Open karenetheridge opened 5 years ago
I'm not convinced a policy is needed for File::HomeDir, as the complexity is useful when you are looking for more than just the home directory. But maybe a candidate for PreferredAlternatives due to being over complicated for the majority of use cases.
Test::Requires should probably go to PreferredAlternatives. It's not quite as important since it will only be used in tests.
FindBin should definitely go to DiscouragedModules, but I have not yet collected the information as to why.
FindBin had problems in older versions, due to historical reasons. It was fixed in 2011 (perl 5.16): https://rt.perl.org//Public/Bug/Display.html?id=89698 https://metacpan.org/pod/release/DAGOLDEN/perl-5.15.0/pod/perldelta.pod
So I wonder why a module is discouraged (saw it in CPAN version 0.031) without even referencing why. If there are any other probems with it I'd like to know.
As mentioned in the description I added, this fix cannot be applied to someone running Perl 5.14 for instance, it will forever be broken there.
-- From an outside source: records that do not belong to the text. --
(** X8. For lines of ASCII text, whatever is typed, the quote-asset menu
    returns a request that is not empty and whose codes are not empty, have
    no blank at either end, contain no comma, are unchanged by [upper] and
    are ASCII; this holds for the presets and for every custom selection. *)
Theorem asset_menu_returns_clean_codes (stdin assets rest : list string) :
  Forall PyText.ascii_only stdin ->
  get_asset_choice stdin = Some (assets, rest) ->
  assets <> [] /\ Forall clean_code assets.
Proof.
  assert (Hp : forall l, incl l ["USD"; "USDT"; "USDC"; "EUR"; "GBP"] ->
                         Forall clean_code l).
  { intros l Hl. apply List.Forall_forall. intros a Ha.
    pose proof preset_codes_clean as H. rewrite List.Forall_forall in H.
    apply H, Hl, Ha. }
  assert (G : forall n stdin,
             length stdin <= n ->
             Forall PyText.ascii_only stdin ->
             get_asset_choice stdin = Some (assets, rest) ->
             assets <> [] /\ Forall clean_code assets).
  { clear stdin. induction n as [|n IH]; intros stdin Hn Hascii.
    - destruct stdin; [discriminate | simpl in Hn; lia].
    - destruct stdin as [|line stdin]; [discriminate|]. simpl in Hn.
      apply Forall_cons in Hascii as [_ Hascii].
      cbn [get_asset_choice].
      destruct (String.eqb (PyText.strip line) "1");
        [intros [= <- _]; split; [discriminate | apply Hp; intros x; simpl; tauto]|].
      destruct (String.eqb (PyText.strip line) "2");
        [intros [= <- _]; split; [discriminate | apply Hp; intros x; simpl; tauto]|].
      destruct (String.eqb (PyText.strip line) "3");
        [intros [= <- _]; split; [discriminate | apply Hp; intros x; simpl; tauto]|].
      destruct (String.eqb (PyText.strip line) "4");
        [intros [= <- _]; split; [discriminate | apply Hp; intros x; simpl; tauto]|].
      destruct (String.eqb (PyText.strip line) "5");
        [intros [= <- _]; split; [discriminate | apply Hp; intros x; simpl; tauto]|].
      destruct (String.eqb (PyText.strip line) "6");
        [intros [= <- _]; split; [discriminate | apply Hp; intros x; simpl; tauto]|].
      destruct (String.eqb (PyText.strip line) "7").
      + destruct stdin as [|custom stdin]; [discriminate|].
        apply Forall_cons in Hascii as [Hcustom Hascii].
        pose proof (parse_custom_clean custom Hcustom) as Hc.
        destruct (parse_custom custom) as [|a l].
        * apply IH; [simpl in Hn; lia | exact Hascii].
        * intros [= <- _]. split; [discriminate | exact Hc].
      + apply IH; [lia | exact Hascii]. }
  apply (G (length stdin)). lia.
Qed.
(** * Otman: gesture pipeline, mode machine, animator and pointer selector

    A shallow embedding of the TypeScript sources
      - [src/types.ts]
      - [src/services/handTrackingService.ts]   (gesture classifier)
      - [src/components/HandController.tsx]     (signal stabilizer)
      - [src/App.tsx]                           (mode machine, photo list)
      - [src/components/Experience.tsx]         (animator, pointer selector)

    Numbers.  A JavaScript [number] is modelled as a real number: the
    arithmetic of the sources ([+], [-], [*], [<], [Math.sqrt],
    [Math.hypot], [Math.sin], [Math.cos]) is read as exact arithmetic on
    [R], so rounding, overflow and NaN are outside the model.  The one
    non-finite value the sources use, [Infinity] as the initial minimum
    distance of the selector, is modelled as [None] in [option R].

    Exceptions.  Reading a property of [undefined] raises a [TypeError];
    functions that can do so return a [completion].

    Chance and the outside world.  [Math.random()] is an input: a function
    that draws takes the results of its calls, each in the half-open
    interval from 0 to 1 ([Draw]).  What a method asks of the browser
    (animation frames, media tracks, MediaPipe) is returned as a list of
    effects, and an [async] method is split at its [await].  The
    constants of [src/constants.ts] are in [CONFIG]. *)

From Stdlib Require Import Reals Lra Lia ZArith List Bool String Permutation.
Import ListNotations.

(* ================================================================= *)
(** ** src/types.ts *)

Inductive AppState : Type :=
| TREE      (* Fist: coalesce into a tree   -- the spec's ASSEMBLED *)
| SCATTER   (* Open hand: float around      -- the spec's SCATTERED *)
| ZOOM.     (* Two fingers: inspect a photo -- the spec's FOCUSED   *)

Inductive HandGesture : Type :=
| NONE
| FIST
| OPEN_PALM
| TWO_FINGERS.

Definition AppState_eqb (a b : AppState) : bool :=
  match a, b with
  | TREE, TREE | SCATTER, SCATTER | ZOOM, ZOOM => true
  | _, _ => false
  end.

Definition HandGesture_eqb (a b : HandGesture) : bool :=
  match a, b with
  | NONE, NONE | FIST, FIST | OPEN_PALM, OPEN_PALM
  | TWO_FINGERS, TWO_FINGERS => true
  | _, _ => false
  end.

(** [{ x: number; y: number }] *)
Record Vec2 : Type := mkVec2 { x : R; y : R }.

(** [[number, number, number]] and [THREE.Vector3] *)
Record Vec3 : Type := mkVec3 { vx : R; vy : R; vz : R }.

Inductive ParticleType : Type := SPHERE | CUBE | CYLINDER | PHOTO.

Record ParticleData : Type := mkParticle {
  id : R;
  initialPos : Vec3;
  treePos : Vec3;
  scatterPos : Vec3;
  type : ParticleType;
  color : string;
  scale : R;
  photoUrl : option string;
  rotationSpeed : Vec3
}.

Record HandTrackingResult : Type := mkResult {
  gesture : HandGesture;
  position : Vec2;       (* normalized 0-1 *)
  isPresent : bool
}.

(* ================================================================= *)
(** ** JavaScript helpers shared by the modules *)

(** The outcome of a call that may raise a [TypeError]. *)
Inductive completion (A : Type) : Type :=
| Normal (a : A)
| Throw.
Arguments Normal {A} a.
Arguments Throw {A}.

Definition bind {A B : Type} (c : completion A) (k : A -> completion B)
  : completion B :=
  match c with
  | Normal a => k a
  | Throw => Throw
  end.

Notation "v <- c ;; k" := (bind c (fun v => k))
  (at level 61, c at next level, right associativity).

(** [a < b] on numbers, as a boolean. *)
Definition num_ltb (a b : R) : bool := if Rlt_dec a b then true else false.

(** [Math.floor] *)
Definition floor (r : R) : Z := Zfloor r.

(** One result of [Math.random()]: a number in the half-open interval
    from 0 to 1. *)
Record Draw : Type := mkDraw {
  value : R;
  value_range : (0 <= value < 1)%R
}.

(** The results of the successive calls of [Math.random()] that one run
    of a function makes, by call number. *)
Definition Random : Type := nat -> Draw.

(** [arr[i] = v] within the array. *)
Fixpoint update {A : Type} (arr : list A) (i : nat) (v : A) : list A :=
  match arr, i with
  | [], _ => []
  | _ :: rest, O => v :: rest
  | a :: rest, S i' => a :: update rest i' v
  end.

(** [arr.map((a, i) => f(a, i))], counting from [i]. *)
Fixpoint map_from {A B : Type} (f : A -> nat -> B) (arr : list A) (i : nat)
  : list B :=
  match arr with
  | [] => []
  | a :: rest => f a i :: map_from f rest (S i)
  end.

(* ================================================================= *)
(** ** src/constants.ts *)

Module CONFIG.
Local Open Scope R_scope.

Definition PARTICLE_COUNT : nat := 400.
Definition TREE_HEIGHT : R := 15.
Definition TREE_RADIUS_BASE : R := 6.
Definition SCATTER_RADIUS : R := 20.
Definition CAM_ZOOM_SPEED : R := 0.05.

End CONFIG.

(* ================================================================= *)
(** ** src/services/handTrackingService.ts : the gesture classifier *)

Module HandTracking.
Local Open Scope R_scope.

(** [Math.hypot(a, b)] *)
Definition hypot (a b : R) : R := sqrt (a * a + b * b).

(** [const dist = (p1, p2) => Math.hypot(p1.x - p2.x, p1.y - p2.y)];
    an argument that is [undefined] (an index past the end of the
    landmark array) makes the property read throw. *)
Definition dist (p1 p2 : option Vec2) : completion R :=
  match p1, p2 with
  | Some a, Some b => Normal (hypot (x a - x b) (y a - y b))
  | _, _ => Throw
  end.

(** [isFingerFolded], closed over [landmarks] and [wrist]. *)
Definition isFingerFolded (landmarks : list Vec2) (wrist : option Vec2)
  (tipIdx pipIdx : nat) : completion bool :=
  dTip <- dist (nth_error landmarks tipIdx) wrist ;;
  dPip <- dist (nth_error landmarks pipIdx) wrist ;;
  Normal (num_ltb dTip (dPip * 1.1)).

(** [HandTrackingService.detectGesture]; [None] is a null or undefined
    argument. *)
Definition detectGesture (landmarks : option (list Vec2))
  : completion HandGesture :=
  match landmarks with
  | None => Normal NONE
  | Some lm =>
    if (List.length lm =? 0)%nat then Normal NONE else
    let wrist := nth_error lm 0 in
    isIndexFolded  <- isFingerFolded lm wrist 8 6 ;;
    isMiddleFolded <- isFingerFolded lm wrist 12 10 ;;
    isRingFolded   <- isFingerFolded lm wrist 16 14 ;;
    isPinkyFolded  <- isFingerFolded lm wrist 20 18 ;;
    if negb isIndexFolded && negb isMiddleFolded
       && isRingFolded && isPinkyFolded
    then Normal TWO_FINGERS
    else
      let foldedCount := 0%nat in
      let foldedCount := if isIndexFolded then S foldedCount else foldedCount in
      let foldedCount := if isMiddleFolded then S foldedCount else foldedCount in
      let foldedCount := if isRingFolded then S foldedCount else foldedCount in
      let foldedCount := if isPinkyFolded then S foldedCount else foldedCount in
      if (3 <=? foldedCount)%nat then Normal FIST
      else if (foldedCount <=? 1)%nat then Normal OPEN_PALM
      else Normal OPEN_PALM
  end.

(** *** The classifier as the specification words it *)

(** The landmark at index [i] of a full landmark set. *)
Definition at_index (lm : list Vec2) (i : nat) : Vec2 := nth i lm (mkVec2 0 0).

Definition distance (p q : Vec2) : R :=
  sqrt ((x p - x q) * (x p - x q) + (y p - y q) * (y p - y q)).

(** folded := distance(tip, wrist) < 1.1 * distance(pip, wrist) *)
Definition spec_folded (lm : list Vec2) (tip pip : nat) : Prop :=
  distance (at_index lm tip) (at_index lm 0)
  < 1.1 * distance (at_index lm pip) (at_index lm 0).

Definition spec_count (i m r p : bool) : nat :=
  (Nat.b2n i + Nat.b2n m + Nat.b2n r + Nat.b2n p)%nat.

(** First match wins: the two-finger pattern, then at least three
    folded, then everything else. *)
Definition spec_classify (i m r p : bool) : HandGesture :=
  if negb i && negb m && r && p then TWO_FINGERS
  else if (3 <=? spec_count i m r p)%nat then FIST
  else OPEN_PALM.

(** Indices of the thumb landmarks. *)
Definition thumb_index (k : nat) : Prop :=
  k = 1%nat \/ k = 2%nat \/ k = 3%nat \/ k = 4%nat.


(** *** The service: the capture loop and its cancellation *)

(** The MediaPipe instance, as far as [stop] looks at it:
    [typeof this.hands.close === 'function']. *)
Record HandsInstance : Type := mkHands { hasClose : bool }.

(** The fields of [HandTrackingService]; [hands] is [None] when the
    constructor found no MediaPipe or failed to set it up, [stream] says
    whether a media stream is held. *)
Record Service : Type := mkService {
  hands : option HandsInstance;
  animationFrameId : option Z;
  stream : bool;
  isRunning : bool;
  lastProcessTime : R
}.

(** What a method does to the outside world, in order. *)
Inductive Effect : Type :=
| CancelAnimationFrame (id : Z)
| StopTracks
| CloseHands
| RequestAnimationFrame
| Send.

(** [stop()].  [if (this.animationFrameId)] takes a number other than 0;
    a throwing [close] is caught and ignored. *)
Definition stop (svc : Service) : Service * list Effect :=
  let cancel :=
    match animationFrameId svc with
    | Some id => if (id =? 0)%Z then [] else [CancelAnimationFrame id]
    | None => []
    end in
  let tracks := if stream svc then [StopTracks] else [] in
  let close :=
    match hands svc with
    | Some h => if hasClose h then [CloseHands] else []
    | None => []
    end in
  (mkService (hands svc) (animationFrameId svc) false false
             (lastProcessTime svc),
   cancel ++ tracks ++ close).

(** The end of [processFrame]: [if (this.isRunning)] ask for the next
    frame; [newId] is what [requestAnimationFrame] returns. *)
Definition processFrame_tail (svc : Service) (newId : Z)
  : Service * list Effect :=
  if isRunning svc then
    (mkService (hands svc) (Some newId) (stream svc) (isRunning svc)
               (lastProcessTime svc),
     [RequestAnimationFrame])
  else (svc, []).

(** [processFrame] up to its [await]: [now] is [performance.now()],
    [readyState] the video element's.  The boolean tells whether the
    function is left waiting for [hands.send]. *)
Definition processFrame_begin (svc : Service) (now : R) (readyState : Z)
  (newId : Z) : Service * list Effect * bool :=
  if negb (isRunning svc)
     || match hands svc with Some _ => false | None => true end
  then (svc, [], false)
  else if num_ltb (now - lastProcessTime svc) 33 then
    (mkService (hands svc) (Some newId) (stream svc) (isRunning svc)
               (lastProcessTime svc),
     [RequestAnimationFrame], false)
  else if (2 <=? readyState)%Z then (svc, [Send], true)
  else (processFrame_tail svc newId, false).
If it was made dual life, I would move it to PreferredAlternatives, where it would remain because the concept of initial script is unclear and there are better alternatives.
also:
TryCatch -> Feature::Compat::Try / Syntax::Keyword::Try (anything using Devel::Declare should be considered deprecated now) Nice::Try -> "" (source filters, augh)
Test::Requires -> Test::Needs: (quoted from docs) "Test::Requires will act as a "use" statement (despite its name), calling the import sub. Under "RELEASE_TESTING", it will BAIL_OUT if a module fails to load rather than using a normal test fail. It also doesn't distinguish between missing modules and broken modules."
FindBin -> Dir::Self - I'm sure there was an article somewhere talking about what's wrong with FindBin, but I haven't been able to find it - nevertheless Dir::Self is much simpler code.